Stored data
------------------------------------------------------------
Lemma with_name_present names col :
  existsb (String.eqb col) names = true -> with_name names col = names.
Proof. unfold with_name. by intros ->. Qed.

Lemma with_name_new names col :
  existsb (String.eqb col) names = false -> with_name names col = names ++ [col].
Proof. unfold with_name. by intros ->. Qed.

Lemma columns_engineered df d0 s0 d s days labels :
  getitem df DELIVERED = Some d0 -> getitem df SCHEDULED = Some s0 ->
  columns (engineered df d s days labels)
  = with_name (with_name (columns df) "delivery_delay") "Delay Label".
Proof.
  intros Hd0 Hs0. unfold engineered. rewrite !columns_setitem.
  rewrite (with_name_present (columns df) DELIVERED)
    by (apply has_column_getitem; eauto).
  rewrite (with_name_present (columns df) SCHEDULED)
    by (apply has_column_getitem; eauto).
  done.
Qed.

(** C8, amended. The feature engineer returns the input table with the two
    date columns replaced by their converted values and the columns
    delivery_delay and Delay Label assigned: every other column keeps its
    values, every column keeps its position, and the two derived columns
    are appended on the right when the input has no column of that name. *)
Theorem feature_engineer_frame df out df' :
  feature_engineer parse_str parse_num df = (out, Ok df') ->
  (forall col, ~ In col [DELIVERED; SCHEDULED; "delivery_delay"; "Delay Label"] ->
     getitem df' col = getitem df col) /\
  (forall col, In col DATE_COLUMNS ->
     exists s0 s, getitem df col = Some s0 /\ getitem df' col = Some s /\
       Forall2 (fun c c' => to_datetime_cell parse_str parse_num c = ret c') s0 s) /\
  columns df' = with_name (with_name (columns df) "delivery_delay") "Delay Label" /\
  (has_column "delivery_delay" df = false -> has_column "Delay Label" df = false ->
     columns df' = columns df ++ ["delivery_delay"; "Delay Label"]).
Proof.
  intros H.
  apply feature_engineer_Ok in H
    as (d0 & s0 & d & s & diff & days & labels
        & -> & Hd0 & Hs0 & Hd & Hs & Hdiff & Hdays & Hlabels & ->).
  apply map_cells_Ok in Hd as [_ Hd]; [|apply to_datetime_cell_silent].
  apply map_cells_Ok in Hs as [_ Hs]; [|apply to_datetime_cell_silent].
  assert (Hcols := columns_engineered df d0 s0 d s days labels Hd0 Hs0).
  split_and!.
  - intros col Hcol. by apply getitem_engineered_other.
  - intros col [<-|[<-|[]]].
    + exists d0, d. by rewrite getitem_engineered_delivered.
    + exists s0, s. by rewrite getitem_engineered_scheduled.
  - done.
  - intros Hdd Hdl. rewrite Hcols. unfold has_column in Hdd, Hdl.
    rewrite (with_name_new _ _ Hdd), with_name_new, <- app_assoc; [done|].
    rewrite existsb_app, Hdl. reflexivity.
Qed.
------------------------------------------------------------
Return, from the data, each line where the string "Lemma" occurs.

Lemma with_name_present names col :
Lemma with_name_new names col :
Lemma columns_engineered df d0 s0 d s days labels :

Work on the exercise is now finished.